Places in news: Solomon Islands


From UPSC perspective, the following things are important :

Prelims level: Solomon Islands

Mains level: Chinese expansion in Pacific


Solomon Islands PM has assured Australia that his nation will not allow a Chinese military presence in its territory.

Where is the Solomon Islands located?

  • The Solomon Islands is a sovereign country consisting of six major islands and over 900 smaller islands in Oceania, to the east of Papua New Guinea and northwest of Vanuatu.
  • Its capital, Honiara, is located on the largest island, Guadalcanal.
  • It is part of the ethnically Melanesian group of islands in the Pacific and lies between Papua New Guinea and Vanuatu.
  • The country takes its name from the Solomon Islands archipelago, which is a collection of Melanesian islands that also includes the North Solomon Islands (a part of Papua New Guinea).
  • It excludes outlying islands, such as the Santa Cruz Islands and Rennell and Bellona.

Quick recap of its past

  • The islands, which were initially controlled by the British Empire during the colonial era, went through the hands of Germany and Japan.
  • It then went back to the UK after the Americans took over the islands from the Japanese during World War II.
  • The islands became independent in 1978 to become a constitutional monarchy under the British Crown, with a parliamentary system of government.
  • Nevertheless, its inability to manage domestic ethnic conflicts led to close security relations with Australia, which is the traditional first responder to any crisis in the South Pacific.

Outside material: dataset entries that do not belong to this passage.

(** A decimal number and a unit in any case. *)
Lemma parse_capacity_text (n : N) (u : string) mult : unit_factor (to_uppercase u) = Some mult -> all_solid u = true ->
  parse_capacity (pretty n ++ u) =
    if (n <=? u64_max)%N then (if (n * mult <=? u64_max)%N then Ok (n * mult)%N else Err Panicked)
    else Err (Failed (BadCapacity PosOverflow)).
Proof.
  intros Hu Hs. pose proof (digits_value_pretty n) as Hd. pose proof (pretty_not_empty n) as Hne.
  pose proof (digits_value_solid _ _ _ Hd) as Hsol. unfold parse_capacity.
  rewrite trim_solid by (by rewrite all_solid_app, Hsol). rewrite to_uppercase_app, (upper_digits _ _ Hd).
  assert (String.eqb (pretty n ++ to_uppercase u) EmptyString = false) as ->.
  { apply String.eqb_neq. by destruct (pretty n). }
  destruct (String.eqb_spec (pretty n ++ to_uppercase u) "0") as [E|_]; cbn [orb].
  - assert (pretty n = "0"%string) as E0.
    { destruct (pretty n) as [|a s]; [done|]. change (String a (s ++ to_uppercase u) = String (chr 48) EmptyString) in E. injection E as -> E.
      by destruct s. }
    assert (n = 0%N) as ->; [|done]. rewrite E0 in Hd. injection Hd as Hd. lia.
  - rewrite (unit_of_digits _ (Z.of_N n) _ mult) by done. rewrite trim_solid by done.
    rewrite (parse_u64_digits _ (Z.of_N n)) by done.
    assert ((Z.of_N n <=? Z.of_N u64_max)%Z = (n <=? u64_max)%N) as ->.
    { apply eq_true_iff_eq. rewrite Z.leb_le, N.leb_le. lia. }
    destruct (n <=? u64_max)%N; [|done]. cbn [map_err may_fail mbind result_bind]. by rewrite N2Z.id.
Qed.
End texts.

How did China enter the picture?

  • Earlier this year, the Solomon Islands established a security agreement with China, saying it needed Beijing’s assistance with its domestic security situation.
  • But the announcement had rattled the west, esp. the US, Australia and others in the Indo-Pacific region.
  • The concerns were that the agreement could potentially lead to a Chinese military base on the island nation and a gain in power-projection capabilities.
  • At that time, following intense scrutiny, the Solomon Islands had denied that the agreement would allow China to establish a naval base.
  • The Island insisted that the agreement was only to assist the Solomon Islands with what he called “hard internal threats”.

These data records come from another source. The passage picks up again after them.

Lemma parse_flags_wf n args pa pa' : length args <= n -> args_wf pa -> parse_flags args pa = Ok pa' -> args_wf pa'.
Proof.
  revert args pa. induction n as [|n IH]; intros [|flag [|value args]] pa Hn Hpa; simpl in *; try lia; try done.
  1-2: by intros [= <-].
  destruct (set_flag flag value pa) as [pa1|] eqn:E; simpl; [|done].
  apply IH; [lia|]. by apply (set_flag_wf flag value pa).
Qed.

Lemma args_default_wf : args_wf args_default.
Proof. unfold args_wf. split; [|split]; [|by repeat constructor..]. done. Qed.

(** The numbers written with commas between. *)
Fixpoint join_nums (l : list N) : string :=
  match l with
  | [] => EmptyString
  | [n] => pretty n
  | n :: l => (pretty n ++ String comma (join_nums l))%string
  end.

Lemma pretty_lacks (n : N) : lacks comma (pretty n) = true.
Proof. apply (digits_value_lacks comma 0 _ (Z.of_N n)); [done | apply digits_value_pretty]. Qed.
Lemma pretty_trim (n : N) : trim (pretty n) = pretty n.
Proof. apply trim_solid, (digits_value_solid 0 _ (Z.of_N n)), digits_value_pretty. Qed.

Lemma split_join_nums l : l <> [] -> split_on comma (join_nums l) = map pretty l.
Proof.
  induction l as [|n [|m l] IH]; intros H; [done | by apply split_on_lacks, pretty_lacks|].
  change (join_nums (n :: m :: l)) with (pretty n ++ String comma (join_nums (m :: l)))%string.
  rewrite split_on_app by apply pretty_lacks. by rewrite IH.
Qed.

Lemma parse_list_join bad l : l <> [] -> Forall is_u64 l -> parse_list bad (join_nums l) = Ok l.
Proof.
  intros Hl Hu. unfold parse_list. rewrite split_join_nums by done. rewrite map_map.
  apply collect_map_ok. clear Hl. induction Hu as [|n l Hn _ IH]; constructor; [|done].
  rewrite pretty_trim, parse_u64_pretty by done. done.
Qed.

(** The arguments as they are typed. *)
Definition args_text (pa : profile_args) : list string :=
  ["--secs"; pretty (pa_secs pa); "--supports"; join_nums (pa_supports pa); "--threads"; join_nums (pa_threads pa)].

(** The accepted arguments are in the range of their types and give something
    to measure, and every such setting is what the text of it parses to. *)
Theorem profile_args_read :
  (forall args pa, parse_args args = Ok pa -> args_wf pa /\ measurable pa) /\
  (forall pa, args_wf pa -> measurable pa -> parse_args (args_text pa) = Ok pa).
Proof.
  unfold parse_args. split.
  - intros args pa. destruct (parse_flags args args_default) as [pa'|] eqn:E; [|done]. cbn [mbind result_bind].
    destruct (nothing_to_measure pa') eqn:Hn; [done|]. intros [= ->]. split; [|by apply nothing_to_measure_spec].
    by apply (parse_flags_wf (length args) args args_default), E; [|apply args_default_wf].
  - intros [secs supports threads] (Hs & Hu & Ht) Hm. pose proof Hm as (_ & Hun & Htn & _). simpl in *.
    unfold set_flag. simpl. rewrite parse_u64_pretty by done. simpl. rewrite !parse_list_join by done. simpl.
    apply nothing_to_measure_spec in Hm. by rewrite Hm.
Qed.

(** ** The power sampler *)

Definition space : Ascii.ascii := chr 32.

Lemma string_rev_snoc s a : string_rev (s ++ String a EmptyString) = String a (string_rev s).
Proof. unfold string_rev. by rewrite ascii_list_app, rev_app_distr. Qed.

(** Trimming stops at the first character that is no white space. *)
Lemma skip_white_head w2 w3 a s :
  (forall b, w2 a b = false) -> (forall b c, w3 a b c = false) -> white1 a = false ->
  skip_white w2 w3 (String a s) = String a s.
Proof. intros H2 H3 H1. simpl. rewrite H1. destruct s as [|b [|c s]]; [done|by rewrite H2|]. by rewrite H2, H3. Qed.

Lemma trim_ends a s b s' : solid a = true -> solid b = true ->
  String a s = (s' ++ String b EmptyString)%string -> trim (String a s) = String a s.
Proof.
  intros (Ha & Ha2 & _ & Ha3 & _)%solid_not_white (Hb & _ & Hb2 & _ & Hb3)%solid_not_white E.
  unfold trim, trim_end, trim_start. rewrite (skip_white_head _ _ a) by done.
  rewrite E, string_rev_snoc, skip_white_head by done. rewrite <-string_rev_snoc. apply string_rev_rev.
Qed.

Lemma trim_space_after s : all_solid s = true -> trim (s ++ String space EmptyString) = s.
Proof.
  intros Hs. destruct s as [|a s]; [done|]. pose proof Hs as Hs'. simpl in Hs'. apply andb_true_iff in Hs' as [Ha _].
  destruct (solid_not_white a Ha) as (H1 & H2 & _ & H3 & _).
  change (String a s ++ String space EmptyString)%string with (String a (s ++ String space EmptyString)).
  unfold trim, trim_start. rewrite skip_white_head by done.
  change (String a (s ++ String space EmptyString))%string with (String a s ++ String space EmptyString)%string.
  unfold trim_end. rewrite string_rev_snoc.
  change (skip_white (fun b a => white2 a b) (fun c b a => white3 a b c) (String space (string_rev (String a s))))
    with (skip_white (fun b a => white2 a b) (fun c b a => white3 a b c) (string_rev (String a s))).
  change (trim_end (String a s) = String a s). rewrite <-(trim_solid _ Hs) at 2. unfold trim, trim_start.
  by rewrite skip_white_head.
Qed.

Lemma parse_u32_pretty (n : N) : is_u32 n -> parse_u32 (pretty n) = Ok n.
Proof.
  intros Hn. unfold parse_u32. rewrite (parse_int_digits false 0 (Z.of_N u32_max) _ (Z.of_N n)).
  - unfold is_u32 in Hn. destruct (Z.leb_spec (Z.of_N n) (Z.of_N u32_max)); [|lia]. cbn. by rewrite N2Z.id.
  - unfold u32_max. lia.
  - apply pretty_not_empty.
  - apply digits_value_pretty.
Qed.

(** A reading in milliwatts is what the line says. *)
Lemma power_line_read (n : N) : is_u32 n -> power_line ("CPU Power: " ++ (pretty n ++ " mW"))%string = Some n.
Proof.
  intros Hn. pose proof (digits_value_solid 0 _ _ (digits_value_pretty n)) as Hs.
  pose proof (pretty_not_empty n) as Hne. pose proof (parse_u32_pretty n Hn) as Hp.
  unfold power_line. destruct (pretty n) as [|a s] eqn:E; [done|]. rewrite <-E in *.
  assert (solid a = true) as Ha by (rewrite E in Hs; simpl in Hs; by apply andb_true_iff in Hs as [? _]).
  assert ((pretty n ++ " mW")%string = ((pretty n ++ String space "m") ++ String (chr 87) EmptyString)%string) as Et.
  { clear. induction (pretty n) as [|x t IH]; [done|]. change (String x (t ++ " mW") = String x ((t ++ String space "m") ++ String (chr 87) EmptyString))%string. by rewrite IH. }
  assert (trim ("CPU Power: " ++ (pretty n ++ " mW")) = "CPU Power: " ++ (pretty n ++ " mW"))%string as ->.
  { apply (trim_ends (chr 67) ("PU Power: " ++ (pretty n ++ " mW"))%string (chr 87)
      ("CPU Power: " ++ (pretty n ++ String space "m"))%string); [done..|]. by rewrite Et. }
  change (strip_prefix "CPU Power:" ("CPU Power: " ++ (pretty n ++ " mW")))%string
    with (Some (String space (pretty n ++ " mW"))%string).
  cbn [mbind option_bind].
  change (trim (String space (pretty n ++ " mW"))%string) with (trim (pretty n ++ " mW")%string).
  assert (trim (pretty n ++ " mW")%string = (pretty n ++ " mW")%string) as ->.
  { rewrite E at 1 2. apply (trim_ends a (s ++ " mW")%string (chr 87) (pretty n ++ String space "m")%string); [done..|].
    rewrite <-Et, E. done. }
  assert ((pretty n ++ " mW")%string = ((pretty n ++ String space EmptyString) ++ "mW")%string) as ->.
  { clear. induction (pretty n) as [|x t IH]; [done|]. change (String x (t ++ " mW") = String x ((t ++ String space EmptyString) ++ "mW"))%string. by rewrite IH. }
  rewrite strip_suffix_app. cbn [mbind option_bind]. by rewrite trim_space_after, Hp.
Qed.

(** No sample in the window is no mean. *)
Lemma mean_watts_none samples t0 t1 :
  mean_watts_in_window samples t0 t1 = None <-> Forall (fun p => ~ (t0 <= p.1 /\ p.1 <= t1)%N) samples.
Proof.
  unfold mean_watts_in_window. rewrite length_map.
  case_bool_decide as Hl; (split; [|]); [intros _|done|done|intros Hf].
  - apply nil_length_inv in Hl. apply Forall_forall. intros p Hp Hw.
    apply (not_elem_of_nil p). rewrite <-Hl. by apply list_elem_of_filter.
  - exfalso. apply Hl. by rewrite filter_none.
Qed.

(** ** The nonces of the workers *)

(** [rounds] runs of [width] consecutive numbers, [stride] apart. *)
Definition run_at (start : N) (width : nat) : list N := map (fun j => start + N.of_nat j)%N (seq 0 width).
Definition nonces_of (start stride : N) (width rounds : nat) : list N :=
  concat (map (fun r => run_at (start + stride * N.of_nat r) width) (seq 0 rounds)).

Lemma elem_of_run_at x start width : x ∈ run_at start width <-> (start <= x < start + N.of_nat width)%N.
Proof.
  unfold run_at. rewrite list_elem_of_fmap. split.
  - intros (j & -> & Hj%elem_of_seq). lia.
  - intros Hx. exists (N.to_nat (x - start)). split; [lia|]. apply elem_of_seq. lia.
Qed.

Lemma nonces_of_snoc start stride width rounds :
  nonces_of start stride width (S rounds) = nonces_of start stride width rounds ++ run_at (start + stride * N.of_nat rounds) width.
Proof. unfold nonces_of. rewrite seq_S, map_app, concat_app. simpl. by rewrite app_nil_r. Qed.

Lemma nonces_of_cons start stride width rounds :
  nonces_of start stride width (S rounds) = run_at start width ++ nonces_of (start + stride) stride width rounds.
Proof.
  unfold nonces_of. cbn [seq map concat]. rewrite N.mul_0_r, N.add_0_r. f_equal.
  rewrite <-seq_shift, map_map. f_equal. apply map_ext. intros r. f_equal. lia.
Qed.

What is the Solomon Islands’ stance?

  • The government has asked all partner countries with plans to conduct naval visits or patrols to put them on hold until a revised national mechanism is in place.
  • The revised national mechanism applied to all foreign vessels seeking access to the country’s ports.
  • The nation wanted to build up its own naval capacity.
  • It has some unfortunate experiences of foreign naval vessels entering its waters without any diplomatic clearance.

What is behind China’s growing influence in the region?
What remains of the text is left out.